This invention relates to dynamic random-access-memory (DRAM) arrays made in very-large-scale-integrated (VLSI) form and, more particularly, to a high-performance VLSI DRAM cell that includes a trench capacitor of the high-capacitance (Hi-C) type.
As the trend toward further miniaturization of VLSI DRAM arrays continues, considerable efforts are being directed at trying to reduce the area of the basic memory cell from which the arrays are formed. One such common cell configuration known in the art comprises a single transistor and an associated capacitor, as described, for example in U.S. Pat. No. 3,387,286.
In practice, the surface area of conventional planar-type capacitors included in VLSI DRAM memory cells has been reduced to the point where the charge capacity of such a small-area capacitor barely exceeds the charge levels produced by noise mechanisms such as those attributable to alpha particles. Even planar capacitors of the so-called Hi-C type do not satisfy some of the current design requirements specified for increasingly small-area VLSI DRAM memory cells. (See, for example, "The Hi-C RAM Cell Concept" by A. F. Tasch et al, IEEE Transactions on Electron Devices, Vol. Ed-25, No. 1, January 1978, pages 33-41, for a description of a planar Hi-C memory capacitor.)

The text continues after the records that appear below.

Definition set_step_sample (s : status_ctx) (v : Z) : status_ctx :=
  {| step_sample := v; st_glow := st_glow s; st_blink := st_blink s; in_tim := in_tim s;
     color_override := color_override s; channels := channels s; st_led := st_led s; st_trace := st_trace s |}.
Definition set_glow (s : status_ctx) (g : glow_ctx) : status_ctx :=
  {| step_sample := step_sample s; st_glow := g; st_blink := st_blink s; in_tim := in_tim s;
     color_override := color_override s; channels := channels s; st_led := st_led s; st_trace := st_trace s |}.
Definition set_blink (s : status_ctx) (b : blink_ctx) : status_ctx :=
  {| step_sample := step_sample s; st_glow := st_glow s; st_blink := b; in_tim := in_tim s;
     color_override := color_override s; channels := channels s; st_led := st_led s; st_trace := st_trace s |}.
Definition set_in_tim (s : status_ctx) (v : bool) : status_ctx :=
  {| step_sample := step_sample s; st_glow := st_glow s; st_blink := st_blink s; in_tim := v;
     color_override := color_override s; channels := channels s; st_led := st_led s; st_trace := st_trace s |}.
Definition set_override (s : status_ctx) (v : Z) : status_ctx :=
  {| step_sample := step_sample s; st_glow := st_glow s; st_blink := st_blink s; in_tim := in_tim s;
     color_override := v; channels := channels s; st_led := st_led s; st_trace := st_trace s |}.
Definition set_channels (s : status_ctx) (c : list channel) : status_ctx :=
  {| step_sample := step_sample s; st_glow := st_glow s; st_blink := st_blink s; in_tim := in_tim s;
     color_override := color_override s; channels := c; st_led := st_led s; st_trace := st_trace s |}.
Definition set_led (s : status_ctx) (l : led_config) : status_ctx :=
  {| step_sample := step_sample s; st_glow := st_glow s; st_blink := st_blink s; in_tim := in_tim s;
     color_override := color_override s; channels := channels s; st_led := l; st_trace := st_trace s |}.
Definition led_emit (s : status_ctx) (es : list led_event) : status_ctx :=
  {| step_sample := step_sample s; st_glow := st_glow s; st_blink := st_blink s; in_tim := in_tim s;
     color_override := color_override s; channels := channels s; st_led := st_led s; st_trace := st_trace s ++ es |}.

Definition set_fade (c : channel) (value speed target : Z) : channel :=
  {| c_value := value; c_speed := speed; c_target := target; c_pin := c_pin c; c_pwm := c_pwm c;
     c_mult := c_mult c; c_prev := c_prev c |}.
Definition set_prev (c : channel) (v : Z) : channel :=
  {| c_value := c_value c; c_speed := c_speed c; c_target := c_target c; c_pin := c_pin c; c_pwm := c_pwm c;
     c_mult := c_mult c; c_prev := v |}.
Definition set_wiring (c : channel) (pin pwm mult : Z) : channel :=
  {| c_value := c_value c; c_speed := c_speed c; c_target := c_target c; c_pin := pin; c_pwm := pwm;
     c_mult := u8 mult; c_prev := c_prev c |}.

Definition glow_set (g : glow_ctx) (v phase step : Z) : glow_ctx :=
  {| glow := v; glow_ch := glow_ch g; glow_phase := phase; glow_step := step |}.

(** ** Driving the LED *)

(** The bits of a byte on the data pin, each with a pulse of the clock. *)
Definition apa_bit (l : led_config) (v j : Z) : list led_event :=
  [PinSet (pin_apa_data l) (zbool (negb (Z.land v (Z.shiftl 1 j) =? 0))); PinSet (pin_apa_clk l) 1; PinSet (pin_apa_clk l) 0].
Definition apa_buf (r g b : Z) : list Z := [0; 0; 0; 0; 0xff; b; g; r; 0; 0; 0; 0].
Definition apa_set (r g b : Z) (s : status_ctx) : status_ctx :=
  led_emit s (flat_map (fun v => flat_map (apa_bit (st_led s) v) [7; 6; 5; 4; 3; 2; 1; 0]) (apa_buf r g b)).

Definition pwm_duty (l : led_config) (v : Z) : Z :=
  if led_active_high l then (if v >=? led_period l then led_period l - 1 else v)
  else (let c := led_period l - v in if c <? 0 then 0 else c).
Definition pwm_channel (l : led_config) (ch : channel) (v : Z) : list led_event :=
  let c := pwm_duty l v in
  PwmDuty (c_pwm ch) c ::
  (if c =? 0 then [PinSet (c_pin ch) (zbool (negb (led_active_high l))); PwmEnable (c_pwm ch) false]
   else [PwmEnable (c_pwm ch) true]).

Definition jd_rgb_set (r g b : Z) (s : status_ctx) : status_ctx :=
  let l := st_led s in
  if negb (apa_type l =? 0) then apa_set r g b s
  else if is_rgbext l then led_emit s [RgbExtSet r g b]
  else if negb (is_mono l) then
    let s := led_emit s (concat (zip_with (pwm_channel l) (channels s) [r; g; b])) in
    let sum := r + g + b in
    if (sum =? 0) && in_tim s then set_in_tim (led_emit s [LeaveTim]) false
    else if negb (sum =? 0) && negb (in_tim s) then set_in_tim (led_emit s [EnterTim]) true
    else s
  else
    let pin := default 0 (c_pin <$> channels s !! 0%nat) in
    if negb (r + g + b =? 0) then led_emit (set_in_tim s true) [PinSet pin (zbool (led_active_high l))]
    else led_emit (set_in_tim s false) [PinSet pin (zbool (negb (led_active_high l)))].

Definition jd_status_has_color (s : status_ctx) : bool := has_led (st_led s) && negb (is_mono (st_led s)).

(** The level of channel [i] on the LED. *)
Definition led_level (override : Z) (i : nat) (ch : channel) : Z :=
  let c := c_value ch in
  let c := if negb (override =? 0)
           then (if negb (Z.land override (Z.shiftl 1 (Z.of_nat i)) =? 0) then 0xff00 else 0) else c in
  let c := Z.shiftr (c * c_mult ch) 16 in
  if c >? 0xff then 0xff else c.

Definition ch_prev (s : status_ctx) (i : nat) : Z := default 0 (c_prev <$> channels s !! i).

Definition rgbled_show (s : status_ctx) : status_ctx :=
  let levels := imap (led_level (color_override s)) (channels s) in
  let chg := negb (bool_decide (map c_prev (channels s) = levels)) in
  let s := set_channels s (zip_with set_prev (channels s) levels) in
  if chg then jd_rgb_set (ch_prev s 0) (ch_prev s 1) (ch_prev s 2) s else s.

(** ** Fading and glowing *)


Definition fade_to (speed to : Z) (ch : channel) : channel :=
  set_fade ch (c_value ch) (s16 (Z.shiftr ((to - Z.shiftr (c_value ch) 8) * speed) 1)) to.

(** [anim] is the colours and the speed. *)
Definition jd_status_set (s : status_ctx) (anim : Z * Z * Z * Z) : status_ctx :=
  let '(r, g, b, speed) := anim in
  set_channels s (zip_with (fun ch to => fade_to speed to ch) (channels s) [r; g; b]).

(** [for (int i = JD_GLOW_CHANNELS - 1; i >= 0; i--)]: the channel shown. *)
Fixpoint top_glow (i : nat) (chs : list Z) : Z :=
  let v := default 0 (chs !! i) in
  match i with
  | O => v
  | S i => if negb (v =? 0) then v else top_glow i chs
  end.

Definition re_glow (now : Z) (s : status_ctx) : status_ctx :=
  let g := st_glow s in
  if glow g =? JD_GLOW_PROTECT then s
  else
    let v := top_glow (Z.to_nat (JD_GLOW_CHANNELS - 1)) (glow_ch g) in
    let s := if negb (glow g =? v) then set_glow s (glow_set g v 0 now) else s in
    if glow (st_glow s) =? 0 then jd_status_set s (0, 0, 0, 100) else s.

(** [speeds]: speed, time on and time off. *)
Definition speeds : list (Z * Z * Z) :=
  [(1, 1000, 1000000); (50, 1000000, 1000); (100, 1000000, 1000000); (150, 500000, 500000);
   (150, 250000, 250000); (150, 250000, 1750000); (0, 500000, 500000); (0, 250000, 250000)].

Definition set_blink_color (encoded : Z) (s : status_ctx) : status_ctx :=
  rgbled_show (set_override s (Z.land encoded 7)).

Definition blink_upd (s : status_ctx) (step rep : Z) (q : list Z) : status_ctx :=
  set_blink s {| blink_step := step; blink_rep := rep; queued_blinks := q |}.

(** [queued_blinks[i - 1] = queued_blinks[i]] for [i] from 1: the last place
    keeps its value. *)
Definition shift_blinks (q : list Z) : list Z := drop 1 q ++ drop (length q - 1) q.

(** The part of [jd_status_process] that shows the blinks. *)
Definition process_blinks (now : Z) (s : status_ctx) : status_ctx :=
  let encoded := default 0 (queued_blinks (st_blink s) !! 0%nat) in
  if encoded =? 0 then s
  else
    let '(due, step) := jd_should_sample now (blink_step (st_blink s)) (Z.shiftl 128 10) in
    if negb due then s
    else
      let b := st_blink s in
      let s := blink_upd s step (blink_rep b) (queued_blinks b) in
      let s :=
        if JD_BLINK_DURATION encoded =? JD_BLINK_DURATION_FAINT then
          blink_upd s step (u8 (blink_rep b + 2)) (queued_blinks b)
        else if negb (Z.land (blink_rep b) 1 =? 0) then
          blink_upd (set_blink_color 0 s) step (u8 (blink_rep b + 1)) (queued_blinks b)
        else
          blink_upd (set_blink_color encoded s) (u32 (now + JD_BLINK_DURATION encoded * Z.shiftl 8 10))
            (u8 (blink_rep b + 1)) (queued_blinks b) in
      if Z.shiftr (blink_rep (st_blink s)) 1 >=? JD_BLINK_REPETITIONS encoded then
        blink_upd s (u32 (now + Z.shiftl 256 10)) (blink_rep (st_blink s)) (shift_blinks (queued_blinks (st_blink s)))
      else s.

(** The part that starts the phases of the glow. *)
Definition process_glow (now : Z) (s : status_ctx) : status_ctx :=
  let g := st_glow s in
  if negb (glow g =? 0) && in_past now (glow_step g) then
    if glow g =? JD_GLOW_PROTECT then re_glow now (set_glow s (glow_set g 0 (glow_phase g) (glow_step g)))
    else
      let '(speed, time_on, time_off) := default (0, 0, 0) (speeds !! Z.to_nat (JD_GLOW_SPEED (glow g))) in
      let c := if glow_phase g =? 0 then 0 else JD_GLOW_COLOR (glow g) in
      let g := if glow_phase g =? 0 then glow_set g (glow g) 1 (u32 (now + time_off))
               else glow_set g (glow g) 0 (u32 (now + time_on)) in
      let to m := if negb (Z.land c m =? 0) then 8 else 0 in
      jd_status_set (set_glow s g) (to 1, to 2, to 4, speed)
  else s.

(** One frame of the fade of a channel. *)
Definition fade_step (ch : channel) : channel :=
  let v := c_value ch + c_speed ch in
  if (c_speed ch =? 0)
     || ((c_speed ch <? 0) && (Z.shiftr v 8 <? c_target ch))
     || ((c_speed ch >? 0) && (Z.shiftr v 8 >? c_target ch))
  then set_fade ch (u16 (Z.shiftl (c_target ch) 8)) 0 (c_target ch)
  else set_fade ch (u16 v) (c_speed ch) (c_target ch).

Definition jd_status_process (now : Z) (s : status_ctx) : status_ctx :=
  let s := process_blinks now s in
  let '(due, step) := jd_should_sample now (step_sample s) FRAME_US in
  if negb due then s
  else
    let s := process_glow now (set_step_sample s step) in
    let chs := map fade_step (channels s) in
    let chg := negb (bool_decide (map c_value (channels s) = map c_value chs)) in
    let s := set_channels s chs in
    if chg then rgbled_show s else s.

(** ** Requests *)

Definition jd_status_handle_packet `{StatusSpec} (now : Z) (pkt : list Z) (s : status_ctx) : Z * status_ctx :=
  if p_service_command pkt =? JD_CONTROL_CMD_SET_STATUS_LIGHT then
    (1, if p_service_size pkt >=? sizeof_set_status_light then
          let g := st_glow s in
          jd_status_set (set_glow s (glow_set g JD_GLOW_PROTECT (glow_phase g) (u32 (now + Z.shiftl 2 20))))
            (set_status_light (pkt_payload pkt))
        else s)
  else (0, s).

Fixpoint blink_loop (n i : nat) (now encoded : Z) (s : status_ctx) : status_ctx :=
  match n with
  | O => s
  | S n =>
      let b := st_blink s in
      let q := default 0 (queued_blinks b !! i) in
      if q =? encoded then s
      else if q =? 0 then
        if negb (JD_BLINK_DURATION encoded =? JD_BLINK_DURATION_FAINT) || Nat.eqb i 0 then
          let queue := <[i := encoded]> (queued_blinks b) in
          if Nat.eqb i 0 then blink_upd s now 0 queue else blink_upd s (blink_step b) (blink_rep b) queue
        else s
      else blink_loop n (S i) now encoded s
  end.
Definition jd_blink (now encoded : Z) (s : status_ctx) : status_ctx :=
  blink_loop (length (queued_blinks (st_blink s))) 0 now encoded s.

(** [g] is the [uint32_t] argument. *)
Definition jd_glow (now g : Z) (s : status_ctx) : status_ctx :=
  let ch := JD_GLOW_CHANNEL g in
  let v := u8 g in
  let c := st_glow s in
  if default 0 (glow_ch c !! Z.to_nat ch) =? v then s
  else re_glow now (set_glow s {| glow := glow c; glow_ch := <[Z.to_nat ch := v]> (glow_ch c);
                                  glow_phase := glow_phase c; glow_step := glow_step c |}).

(** ** Start *)

Definition channel0 : channel :=
  {| c_value := 0; c_speed := 0; c_target := 0; c_pin := 0; c_pwm := 0; c_mult := 0; c_prev := 0 |}.
Definition led0 : led_config :=
  {| led_period := 0; led_active_high := false; has_led := false; is_mono := false; is_rgbext := false;
     apa_type := 0; pin_apa_data := 0; pin_apa_clk := 0 |}.
Definition status0 : status_ctx :=
  {| step_sample := 0; st_glow := {| glow := 0; glow_ch := [0; 0; 0; 0]; glow_phase := 0; glow_step := 0 |};
     st_blink := {| blink_step := 0; blink_rep := 0; queued_blinks := [0; 0; 0] |};
     in_tim := false; color_override := 0; channels := [channel0; channel0; channel0]; st_led := led0; st_trace := [] |}.

Section RgbInit.
Context `{Pwm} (base : config) (in_irq : bool).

In order to realize specified values of capacitance in relatively small-surface-area capacitors, proposals have been recently made for fabricating each cell capacitor as a vertical structure that extends into the substrate of the semiconductor chip in which the VLSI DRAM memory is formed. This so-called trench capacitor design has a major portion of its plates extending into rather than along the surface of the chip. The amount of surface area required per capacitor is only the area of the trench at the surface of the chip. (An article entitled "Depletion Trench Capacitor Technology for Megabit Level MOS dRAM" by T. Morie et al, IEEE Electron Device Letters, Vol. EDL-4, No. 11, November 1983, pages 411-414, contains a description of a memory capacitor of the trench type.)
Many motivations exist for desiring to make VLSI DRAM trench capacitors in Hi-C form analogous to the Hi-C capacitors used in planar structures. The capacitance-to-chip surface area ratio of a Hi-C trench capacitor is high. Additionally, the relatively high capacitance values that are thereby achievable in a VLSI chip minimize the chances of alpha-particle-induced errors occurring therein. Also, since a Hi-C capacitor can operate with its upper plate at the potential of the chip substrate, it is not necessary in such an arrangement to provide isolation between memory cells (beyond satisfying a minimum spacing criterion set by the largest depletion width encountered). All of these advantages of a memory cell that include a Hi-C trench capacitor make it possible to achieve high-density cell packing in a high-performance memory array characterized, for example, by relatively low leakage currents, relatively low parasitic capacitances, relatively low sheet resistance and relatively high cell capacitance per unit area.
In principle, the concept of making the aforementioned memory trench capacitors in Hi-C form is therefore extremely attractive. But the attainment of such a Hi-C structure requires controlled doping of steeply sloped trench walls and, heretofore, no completely effective practical procedure for achieving this has been disclosed. Nor has a simple and reliable procedure been devised heretofore for interconnecting the Hi-C trench capacitor of a memory cell with its associated adjacent transistor. It was apparent that such a fabrication procedure, if developed, would constitute a significant contribution to the realization of very-high-bit-capacity VLSI DRAM arrays.